La régulation calcique repose principalement sur l’action antagoniste de la PTH et de la calcitonine, contrôlées par un rétrocontrôle humoraux précis, pour maintenir la calcémie dans une fourchette étroite essentielle au bon fonctionnement physiologique.

5. Glandes surrénales

Notions clés & Définitions

  • Structure des glandes surrénales : Organe bilobé situé au pôle supérieur du rein, comprenant deux régions embryologiquement distinctes : le cortex (produisant des hormones stéroïdiennes) et la médullosurrénale (sécrétant des catécholamines) (voir source).
  • Fonction du cortex surrénalien : Synthétise des hormones stéroïdiennes dérivées du cholestérol, notamment le cortisol, l'aldostérone et les androgènes surrénaliens, sous contrôle de l'axe hypothalamo-hypophysaire (voir source).
  • Fonction de la médullosurrénale : Composée de neurones modifiés (chromaffines) qui sécrètent rapidement des catécholamines (adrénaline et noradrénaline) en réponse au stress, régulées par l'innervation sympathique (voir source).
  • Hormones stéroïdiennes produites : Le cortisol (glucocorticoïde), l'aldostérone (minéralocorticoïde), et les androgènes surrénaliens, toutes dérivées du cholestérol et synthétisées dans le cortex (voir source).
  • Régulation nerveuse de la médullosurrénale : Innervée par les neurones préganglionnaires orthosympathiques, la sécrétion de catécholamines est stimulée par l’acétylcholine via des récepteurs nicotiniques, en réponse à des stress physiques ou psychologiques (voir source).

Points essentiels

  • La glande surrénale se divise en deux régions embryologiquement et fonctionnellement distinctes : le cortex, qui représente environ 80-90% du volume, et la médullosurrénale.
  • Le cortex surrénalien est organisé en trois zones : la zone glomérulée (sécrétant l’aldostérone), la zone fasciculée (sécrétant le cortisol) et la zone réticulée (produisant des androgènes).
  • La médullosurrénale, dérivée du tissu nerveux, sécrète principalement l’adrénaline (80%) et la noradrénaline (20%), en réponse à l’innervation sympathique.
  • La biosynthèse des catécholamines dans la médullosurrénale commence à partir de la tyrosine, via une série d’enzymes spécifiques dont la tyrosine hydroxylase, la dopamine β-hydroxylase, et la PNMT (phényléthanolamine N-méthyltransférase), cette dernière étant inductible par le cortisol (voir source).
  • La régulation nerveuse de la médullosurrénale repose sur l’activation par l’acétylcholine libérée par les neurones préganglionnaires, ce qui déclenche la sécrétion rapide de catécholamines lors d’un stress.

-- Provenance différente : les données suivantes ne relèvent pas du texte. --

(** A whole segment from column [pixelCounter st]: the wait loop returns
    after exactly the remaining number of periods. *)
Lemma waitRowFinished_run (n : nat) :
  forall st fuel,
    timerActive st = true -> rowFinished st = false ->
    0 <= pixelCounter st -> pixelCounter st + Z.of_nat (S n) = imageWidth ->
    rowsInRange (segmentOf st) -> (S n <= fuel)%nat ->
    exists st',
      waitRowFinished fuel st = Some (tt, st') /\
      fire_n (S n) st = Some (tt, st') /\
      canvas st' = canvas st /\
      timerActive st' = false /\ rowFinished st' = true /\
      pixelCounter st' = imageWidth /\
      ticks st' = ticks st + Z.of_nat (S n) /\
      log st' = log st
                ++ flat_map (tickEvents (canvas st) (segmentOf st))
                            (columns (pixelCounter st) (S n))
                ++ [EvTimerStop].
Proof.
  induction n as [ | n IH]; intros st fuel Ha Hf H0 Hn Hrows Hfuel.
  - destruct fuel as [ | fuel]; [ lia | ].
    rewrite waitRowFinished_step, fire_n_step, timer_fire_active by assumption.
    destruct (pixelTimerCallback_ok st) as (s1 & E1 & P1); [ lia | assumption | ].
    rewrite E1. unfold tickPost in P1.
    destruct P1 as (Pc & Pp & Ps & Pr & Po & Pe & Pt & Plast).
    replace (imageWidth <=? pixelCounter st + 1) with true in Plast
      by (symmetry; apply Z.leb_le; lia).
    destruct Plast as (Pf & Pa & Pl).
    exists s1. rewrite waitRowFinished_done by assumption.
    cbn [fire_n columns flat_map]. unfold ret. rewrite app_nil_r.
    repeat split; try assumption; try reflexivity; lia.
  - destruct fuel as [ | fuel]; [ lia | ].
    rewrite waitRowFinished_step, fire_n_step, timer_fire_active by assumption.
    destruct (pixelTimerCallback_ok st) as (s1 & E1 & P1); [ lia | assumption | ].
    rewrite E1. unfold tickPost in P1.
    destruct P1 as (Pc & Pp & Ps & Pr & Po & Pe & Pt & Plast).
    replace (imageWidth <=? pixelCounter st + 1) with false in Plast
      by (symmetry; apply Z.leb_gt; lia).
    destruct Plast as (Pf & Pa & Pl).
    assert (Hseg : segmentOf s1 = segmentOf st)
      by (unfold segmentOf; now rewrite Ps, Pr, Po, Pe).
    destruct (IH s1 fuel) as (st' & E & F & Qc & Qa & Qf & Qp & Qt & Ql);
      [ congruence | congruence | lia | lia | now rewrite Hseg | lia | ].
    exists st'. rewrite E, F.
    cbn [columns flat_map] in *.
    rewrite Qc, Qt, Ql, Pc, Hseg, Pp, Pt, Pl, <- !app_assoc.
    repeat split; try reflexivity; try assumption; lia.
Qed.

Lemma transmitSegment_arm (fuel : nat) (sg : segment) (st : state) :
  transmitSegment fuel sg st = waitRowFinished fuel (armSegment sg st).
Proof. destruct sg; reflexivity. Qed.
Lemma configure_git_applies_every_setting_witness :
  configure_git world_ok []
  = (true, ([] ++ map (fun kv => Spawn (config_command kv)) git_configs)%list).
Proof.
  apply (configure_git_applies_every_setting world_ok []).
  intros h kv msg _. discriminate.
Defined.

Lemma backup_repository_trailing_slash_removes_backup_dir_witness :
  exists o1 tr1,
    run_git_command_default world_pull_fails (pull_command (path_join "/b" "")) []
    = ((false, o1), tr1) /\
    repo_path "/b" ("https://x/a" ++ "/") = path_join "/b" "" /\
    exists rest,
      snd (backup_repository world_pull_fails (disk_only "/b/") ("https://x/a" ++ "/") "/b" [])
      = (tr1 ++ Rmtree (path_join "/b" "") :: rest)%list.
Proof.
  let v := eval vm_compute in
    (run_git_command_default world_pull_fails (pull_command (path_join "/b" "")) []) in
  match v with
  | ((_, ?o), ?t) =>
      exists o, t; split; [vm_compute; reflexivity|];
      apply (backup_repository_trailing_slash_removes_backup_dir world_pull_fails
               (disk_only "/b/") "https://x/a" "/b" [] o t); vm_compute; reflexivity
  end.
Defined.

Lemma prompt_loop_first_valid_answer_witness :
  prompt_loop 5 (["maybe"] ++ " Y " :: ["n"])%list = Some "y".
Proof.
  apply (prompt_loop_first_valid_answer ["maybe"] " Y " ["n"] 5).
  - constructor; [reflexivity | constructor].
  - reflexivity.
  - simpl. lia.
Defined.

Lemma prompt_loop_hangs_at_end_of_input_witness :
  prompt_loop 10 ["maybe"; ""] = None.
Proof.
  apply (prompt_loop_hangs_at_end_of_input ["maybe"; ""] 10).
  constructor; [reflexivity | constructor; [reflexivity | constructor]].
Defined.

Lemma get_list_repos_exits_without_token_witness :
  get_list_repos http_one_repo "u" "l" (Some "") parse_two ["y"] 3 [] = (LExit, []).
Proof.
  apply (get_list_repos_exits_without_token http_one_repo "u" "l" (Some "") parse_two ["y"] 3 []).
  right. reflexivity.
Defined.

Lemma get_list_repos_page_failure_witness :
  get_list_repos http_down "u" "l" (Some "t") parse_two ["y"] 3 []
  = (LRepos [], ([] ++ [Get ("https://github.com/stars/" ++ "u" ++ "/lists/" ++ "l")])%list).
Proof.
  apply (get_list_repos_page_failure http_down "u" "l" (Some "t") parse_two ["y"] 3 []).
  - discriminate.
  - left. reflexivity.
Defined.

Lemma get_list_repos_crashes_on_first_malformed_item_witness :
  fst (get_list_repos http_one_repo "u" "l" (Some "t") parse_malformed_first ["y"] 3 [])
  = LCrash.
Proof.
  apply (get_list_repos_crashes_on_first_malformed_item http_one_repo "u" "l" (Some "t")
           parse_malformed_first ["y"] 3 [] (mk_response 200 ""
             (Some (mk_api_details (Some "o/r") (Some "r")
                                   (Some "https://github.com/o/r.git") (Some 5))))
           (Some (Some (mk_a_tag (Some "/x/y/z"))))
           [Some (Some (mk_a_tag (Some "/o/r")))]).
  - discriminate.
  - reflexivity.
  - reflexivity.
  - reflexivity.
  - right. eexists. eexists. split; [reflexivity|]. split; [reflexivity|].
    split; [discriminate | discriminate].
Defined.

Lemma get_list_repos_nonempty_result_witness :
  prompt_loop 3 ["y"] = Some "y" /\
  Forall (api_descriptor http_one_repo) [mk_repo "r" "https://github.com/o/r.git" 5120].
Proof.
  apply (get_list_repos_nonempty_result http_one_repo "u" "l" (Some "t") parse_two ["y"] 3 []).
  - reflexivity.
  - discriminate.
Defined.
(** * Outlook connector: tool dispatcher, Graph client and start-up

    A shallow embedding of [outlook_mcp.py] (the MCP server: [GraphClient],
    [initialize_graph_client], [handle_call_tool], [main]) and of
    [GraphEmailClient.bulk_mark_read] from [outlook_email_client.py],
    followed by the properties of the dispatcher.

    Conventions of the embedding.
    - Python values that cross the boundary (tool arguments, JSON bodies)
      are [pyval]; dictionaries are association lists in insertion order.
    - Strings are [string]; one [ascii] stands for one character.
    - A computation that may raise is an [outcome]; one that also talks to
      the remote service or reads the clock is an [M], a state and error
      monad over [World] (the log of requests sent and the number of clock
      readings taken).
    - The remote service, the wall clock and [datetime.fromisoformat] are
      the fields of [Env]. *)

From Stdlib Require Import ZArith List String Ascii Bool Lia DecimalString.
Import ListNotations.
Open Scope string_scope.
Open Scope Z_scope.

Set Warnings "-register-all".

(** ** Characters and text *)

Definition ord (c : ascii) : Z := Z.of_N (N_of_ascii c).
Definition chr (n : Z) : ascii := ascii_of_N (Z.to_N n).
(** X12. Each chapter row gives the length of the content that the data
    manager holds for its chapter, 0 when the content is missing or
    empty, and says completed exactly when this content has at least one
    character, that is, when the row has words; the number of completed
    chapters is the number of such rows and the sum of the completed
    chapters of the volume rows, and it never exceeds the number of
    chapters. *)
Theorem statistics_completed_agree
  (data_manager : DataManager) (s : Statistics) :
  calculate_statistics data_manager = Ok (Some s) ->
  Forall (row_of_content data_manager) (chapter_stats (counted s))
  /\ Forall (fun row => chapter_is_completed row = true
                        <-> (0 < chapter_word_count row)%nat)
            (chapter_stats (counted s))
  /\ completed_chapters (counted s)
     = List.length (completed_of (chapter_stats (counted s)))
  /\ completed_chapters (counted s)
     = list_sum (map volume_completed_chapters (volume_stats (counted s)))
  /\ (completed_chapters (counted s) <= total_chapters (counted s))%nat.
Proof.
  intros H. pose proof (calculate_statistics_reads _ _ H) as [Hread _].
  apply calculate_statistics_consistent in H.
  destruct H as [(Htc & _ & Hcc & Hsound & _ & _ & _ & _ & _ & _ & Hsd) _].
  split; [exact Hread|].
  split; [|split; [exact Hcc | split; [symmetry; exact Hsd|]]].
  - eapply Forall_impl; [|exact Hsound].
    intros row Hrow. unfold row_sound in Hrow. rewrite Hrow.
    apply Nat.ltb_lt.
  - rewrite Hcc, Htc. apply filter_length_le.
Qed.
(** * The reply tool of skills/twitter/reply_tweet.py

    A shallow embedding of [TwitterReplyTweetInput], [TwitterReplyTweet._run]
    and [TwitterReplyTweet._arun], and the properties the specification
    states about them.

    The tool talks to three collaborators that live outside the file: the
    authentication provider ([self.twitter]), the rate limiter
    ([self.check_rate_limit]) and the platform client (the object returned by
    [self.twitter.get_client()]).  Their behaviour is a parameter of the
    development: every operation is a function of an abstract collaborator
    state [W], may raise, and may change that state.

    A [string] stands for a Python [str], one character each. *)

From Stdlib Require Import String Ascii List ZArith Lia Bool DecimalString.
Import ListNotations.
Local Open Scope list_scope.
Local Open Scope string_scope.

Set Implicit Arguments.
Set Warnings "-register-all".

(** ** Python values and exceptions *)

(** The values a collaborator can hand back: [None], booleans, integers,
    strings, sequences and mappings with string keys (the shape of a decoded
    JSON document). *)
Inductive pyval : Type :=
| PyNone
| PyBool (b : bool)
| PyInt (z : Z)
| PyStr (s : string)
| PyList (items : list pyval)
| PyDict (entries : list (string * pyval)).

(** An exception object: the name of its class, whether that class derives
    from [Exception] (as opposed to deriving from [BaseException] only, like
    [KeyboardInterrupt], [SystemExit] and [GeneratorExit]), and [str(e)]. *)
Record pyexn : Type := {
  exn_class : string;
  exn_is_Exception : bool;
  exn_str : string
}.

Definition Exception (msg : string) : pyexn :=
  {| exn_class := "Exception"; exn_is_Exception := true; exn_str := msg |}.

Definition TypeError (msg : string) : pyexn :=
  {| exn_class := "TypeError"; exn_is_Exception := true; exn_str := msg |}.

(** [str(KeyError(k))] is [repr(k)]; the keys used below are plain words. *)
Definition KeyError (key : string) : pyexn :=
  {| exn_class := "KeyError"; exn_is_Exception := true;
     exn_str := "'" ++ key ++ "'" |}.

Definition KeyboardInterrupt (msg : string) : pyexn :=
  {| exn_class := "KeyboardInterrupt"; exn_is_Exception := false;
     exn_str := msg |}.

Definition SystemExit (msg : string) : pyexn :=
  {| exn_class := "SystemExit"; exn_is_Exception := false; exn_str := msg |}.

(** The result of evaluating an expression or of calling a function. *)
Inductive result (A : Type) : Type :=
| Ok (a : A)
| Raise (e : pyexn).
Arguments Ok {A} a.
Arguments Raise {A} e.

(** [type(v).__name__], as it appears in the interpreter's error messages. *)
Definition py_type_name (v : pyval) : string :=
  match v with
  | PyNone => "NoneType"
  | PyBool _ => "bool"
  | PyInt _ => "int"
  | PyStr _ => "str"
  | PyList _ => "list"
  | PyDict _ => "dict"
  end.

Fixpoint dict_get (key : string) (entries : list (string * pyval)) : option pyval :=
  match entries with
  | [] => None
  | (k, v) :: rest => if String.eqb k key then Some v else dict_get key rest
  end.

Definition is_substring (needle hay : string) : bool :=
  match String.index 0 needle hay with
  | Some _ => true
  | None => false
  end.

Definition py_eq_str (key : string) (v : pyval) : bool :=
  match v with
  | PyStr s => String.eqb s key
  | _ => false
  end.

(** [key in container] for a string [key]: membership among the keys of a
    mapping, among the items of a sequence, as a substring of a string; the
    other values are not containers.  The messages are CPython 3.12's. *)
Definition py_contains (key : string) (container : pyval) : result bool :=
  match container with
  | PyDict entries =>
      Ok (match dict_get key entries with Some _ => true | None => false end)
  | PyList items => Ok (existsb (py_eq_str key) items)
  | PyStr s => Ok (is_substring key s)
  | v => Raise (TypeError ("argument of type '" ++ py_type_name v
                           ++ "' is not iterable"))
  end.

(** [container[key]] for a string [key]. *)
Definition py_getitem (container : pyval) (key : string) : result pyval :=
  match container with
  | PyDict entries =>
      match dict_get key entries with
      | Some v => Ok v
      | None => Raise (KeyError key)
      end
  | PyList _ => Raise (TypeError "list indices must be integers or slices, not str")
  | PyStr _ => Raise (TypeError "string indices must be integers, not 'str'")
  | v => Raise (TypeError ("'" ++ py_type_name v ++ "' object is not subscriptable"))
  end.

Section Formatting.

(** [repr] of a container is the interpreter's; nothing below depends on
    its text. *)
Variable py_repr : pyval -> string.

(** What an f-string substitutes for [{v}]. *)
Definition py_str (v : pyval) : string :=
  match v with
  | PyNone => "None"
  | PyBool true => "True"
  | PyBool false => "False"
  | PyInt z => NilZero.string_of_int (Z.to_int z)
  | PyStr s => s
  | PyList _ | PyDict _ => py_repr v
  end.

End Formatting.

(** ** The input schema (lines 8-12) *)

Record TwitterReplyTweetInput : Type := {
  tweet_id : string;
  text : string
}.

(** The keyword arguments handed to the schema: a field is absent or holds a
    string. *)
Record raw_input : Type := {
  raw_tweet_id : option string;
  raw_text : option string
}.

Inductive field_error : Type :=
| Missing
| StringTooLong (max_length : nat).

(** What constructing a model gives: the model, or a [ValidationError] that
    lists the offending fields. *)
Inductive validated (A : Type) : Type :=
| Valid (a : A)
| ValidationError (errors : list (string * field_error)).
Arguments Valid {A} a.
Arguments ValidationError {A} errors.

(** [tweet_id: str = Field(description=...)] *)
Definition validate_tweet_id (v : option string) : list (string * field_error) :=
  match v with
  | None => [("tweet_id", Missing)]
  | Some _ => []
  end.

(** [text: str = Field(description=..., max_length=280)] *)
Definition validate_text (v : option string) : list (string * field_error) :=
  match v with
  | None => [("text", Missing)]
  | Some s => if (String.length s <=? 280)%nat then [] else [("text", StringTooLong 280)]
  end.

Definition TwitterReplyTweetInput_init (raw : raw_input) : validated TwitterReplyTweetInput :=
  match (validate_tweet_id (raw_tweet_id raw) ++ validate_text (raw_text raw))%list,
        raw_tweet_id raw, raw_text raw with
  | [], Some i, Some t => Valid {| tweet_id := i; text := t |}
  | errors, _, _ => ValidationError errors
  end.

(** ** Statements: state, calls to collaborators, early return, exceptions *)

(** The fields of the tool (lines 26-28).  [args_schema] holds the class
    [TwitterReplyTweetInput], that is, its validating constructor. *)
Record TwitterReplyTweet : Type := {
  name : string;
  description : string;
  args_schema : raw_input -> validated TwitterReplyTweetInput
}.

Definition TwitterReplyTweet_new : TwitterReplyTweet :=
  {| name := "twitter_reply_tweet";
     description := "Reply to an existing tweet on Twitter";
     args_schema := TwitterReplyTweetInput_init |}.

(** A call that leaves the tool, in the order the calls are made. *)
Inductive event : Type :=
| EvUseKey
| EvCheckRateLimit (max_requests interval : Z)
| EvGetClient
| EvCreateTweet (text : string) (user_auth : bool) (in_reply_to_tweet_id : string).

(** How a statement ends: it falls through to the next one, it executes
    [return v], or it raises. *)
Inductive completion (A : Type) : Type :=
| Normal (a : A)
| Returned (v : string)
| Raised (e : pyexn).
Arguments Normal {A} a.
Arguments Returned {A} v.
Arguments Raised {A} e.

Section Tool.

(** [W] is the state of the collaborators (the limiter's counters, the
    session of the authentication provider, the platform itself) and
    [Client] the handle [get_client] returns. *)
Variables W Client : Type.

(** The interfaces consumed.  Reading the flag, asking for a client,
    checking the limit and creating the tweet may each raise and change the
    collaborators' state.  [_get_error_with_username] is the inherited helper
    of the base tool, which puts the acting user's name, where it has one, in
    front of a message; it is taken to be a function from messages to
    strings, one that returns for every message. *)
Record Collaborators : Type := {
  use_key : W -> result bool * W;
  get_client : W -> result (option Client) * W;
  check_rate_limit : Z -> Z -> W -> result (bool * pyval) * W;
  create_tweet : Client -> string -> bool -> string -> W -> result pyval * W;
  _get_error_with_username : string -> string
}.

Record state : Type := {
  self : TwitterReplyTweet;
  world : W
}.

Definition with_world (st : state) (w : W) : state :=
  {| self := self st; world := w |}.

Definition M (A : Type) : Type := state -> completion A * state * list event.

Definition ret {A} (a : A) : M A := fun st => (Normal a, st, []).

Definition bind {A B} (m : M A) (k : A -> M B) : M B :=
  fun st =>
    match m st with
    | (Normal a, st1, t1) =>
        let '(c, st2, t2) := k a st1 in (c, st2, (t1 ++ t2)%list)
    | (Returned v, st1, t1) => (Returned v, st1, t1)
    | (Raised e, st1, t1) => (Raised e, st1, t1)
    end.

Definition return_ {A} (v : string) : M A := fun st => (Returned v, st, []).

Definition raise {A} (e : pyexn) : M A := fun st => (Raised e, st, []).

(** An expression over values. *)
Definition eval {A} (r : result A) : M A :=
  match r with
  | Ok a => ret a
  | Raise e => raise e
  end.
(** * Vehicle light detection, tracking and blink classification

    A shallow embedding of [light_detector.py] (class [LightDetector]),
    of [EnhancedLightDetector.classify_with_model] in [inference.py] and of
    the feature loop of [LightModelTrainer.extract_features] in
    [train_model.py], followed by the properties of the tracking and
    classification pipeline.

    Conventions of the embedding.
    - A Python [dict] keeps insertion order and the tracker iterates over
      it, so it is an association list with Python's update discipline
      (module [PyDict]).
    - [collections.deque(maxlen=n)] is a list with the append-then-trim
      behaviour of CPython.
    - Python [int] is [Z] (or [nat] for lengths and counters that are
      never negative); intensities and areas, which are finite floats, are
      rationals [Q]; [float('inf')] is the extra point of [xfloat].
    - Methods that mutate [self] take and return the [LightDetector] record.
    - Calls into OpenCV and the numeric kernels of NumPy are fields of the
      interface records [OpenCV] and [NumPy]. *)

From Stdlib Require Import String Ascii List ZArith QArith Lia Bool DecimalString.
Import ListNotations.

Local Open Scope Z_scope.

(* ------------------------------------------------------------------ *)
(** ** Python containers *)

Module PyDict.
Section Dict.
Context {V : Type}.

Definition t : Type := list (string * V).

Definition empty : t := [].

(** [d[k]] / [d.get(k)] *)
Fixpoint get (k : string) (d : t) : option V :=
  match d with
  | [] => None
  | (k', v) :: d' => if String.eqb k k' then Some v else get k d'
  end.

(** [k in d] *)
Definition mem (k : string) (d : t) : bool :=
  match get k d with Some _ => true | None => false end.
(** X1: while the buffered positions and every accepted observation stay
    inside one band of width 0.15, no sequence of calls counts a rep,
    whatever the clock and however often the direction flips. *)
Theorem quiet_band_never_counts (lo : Q) self (calls : list call) :
  Forall (fun y => lo <= y /\ y <= lo + (15#100))%Q (positions self) ->
  Forall (fun y => lo <= y /\ y <= lo + (15#100))%Q
         (observations (keypoint_idx self) calls) ->
  rep_count (run self calls) = rep_count self.
Proof.
  revert self. induction calls as [|c calls IH]; intros self Hbuf Hobs;
    [reflexivity|].
  cbn [run fold_left].
  change (fold_left _ calls ?s) with (run s calls).
  destruct (update_step self c.1 c.2) as (Hidx & _ & Hpos & _).
  cbv zeta in Hidx, Hpos.
  replace (c.1, c.2) with c in Hpos by (destruct c; reflexivity).
  assert (Hsplit :
    match observation (keypoint_idx self) c with
    | Some y => (lo <= y /\ y <= lo + (15#100))%Q
    | None => True
    end /\
    Forall (fun y => lo <= y /\ y <= lo + (15#100))%Q
           (observations (keypoint_idx self) calls)).
  { unfold observations in *.
    change (omap (observation (keypoint_idx self)) (c :: calls))
      with (match observation (keypoint_idx self) c with
            | Some y => y :: omap (observation (keypoint_idx self)) calls
            | None => omap (observation (keypoint_idx self)) calls
            end) in Hobs.
    destruct (observation (keypoint_idx self) c);
      [inversion Hobs; auto | auto]. }
  destruct Hsplit as [Hc Hrest].
  rewrite IH.
  - apply update_quiet_window. intros y Hy.
    replace (c.1, c.2) with c in Hy by (destruct c; reflexivity).
    rewrite Hy in Hc.
    apply (amplitude_within_band lo); [|lra].
    apply push_position_Forall; assumption.
  - rewrite Hpos. destruct (observation (keypoint_idx self) c) as [y|];
      [|exact Hbuf].
    apply push_position_Forall; assumption.
  - rewrite Hidx. exact Hrest.
Qed.

Lemma quiet_band_never_counts_witness :
  let calls :=
    map (fun k => (Oscillation.frame (nth (k mod 2) [45#100; 55#100]%Q 0%Q),
                   Qmake (400 + 4 * Z.of_nat k) 4)) (seq 0 12) in
  rep_count (run init calls) = 0%Z.
Proof.
  intros calls.
  apply (quiet_band_never_counts (45#100) init calls).
  - constructor.
  - vm_compute. repeat constructor; discriminate.
Defined.

Lemma update_without_direction self kps now :
  going_up self = None ->
  rep_count (update self kps now).1 = rep_count self.
Proof.
  intros Hnone.
  destruct (observation (keypoint_idx self) (kps, now)) as [y|] eqn:Hobs.
  - destruct (observation_Some_accepted _ _ _ _ Hobs) as (kp & Hkp & Hconf & ->).
    rewrite (update_accepted self kps now kp Hkp Hconf). cbv zeta.
    cbn [set_positions positions going_up rep_count last_rep_time
         max_positions keypoint_idx].
    rewrite Hnone. cbn [direction_changed].
    destruct (_ <? 3)%nat; reflexivity.
  - rewrite (observation_None_discarded _ _ _ Hobs). reflexivity.
Qed.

La sécrétion est modulée par des stimuli comme le stress physique ou psychologique.

À retenir

Les glandes surrénales, par leur organisation en cortex et médullosurrénale, jouent un rôle clé dans la réponse hormonale au stress, en produisant respectivement des hormones stéroïdiennes et des catécholamines, régulées par des mécanismes hormonaux et nerveux.

6. Régulation glycémique

Notions clés & Définitions

  • Régulation glycémique par les hormones pancréatiques : Mécanisme de contrôle de la concentration de glucose sanguin via la sécrétion d'insuline (baisse la glycémie) et de glucagon (l'augmente), sous l'influence de la glycémie elle-même. (voir section 7)

  • Effets hyperglycémiants de la GH : La hormone de croissance (GH), selon GROTH (1950), a un effet anti-insulinique, en augmentant la néoglucogenèse et la lipolyse, ce qui élève la glycémie. Elle agit en opposition à l'action de l'insuline.

  • Régulation de la sécrétion d'insuline et glucagon par la glycémie : La sécrétion de ces hormones est directement influencée par la taux de glucose sanguin, via des mécanismes de rétroaction. La glycémie élevée stimule l'insuline, tandis que l'hypoglycémie stimule le glucagon. (voir section 7)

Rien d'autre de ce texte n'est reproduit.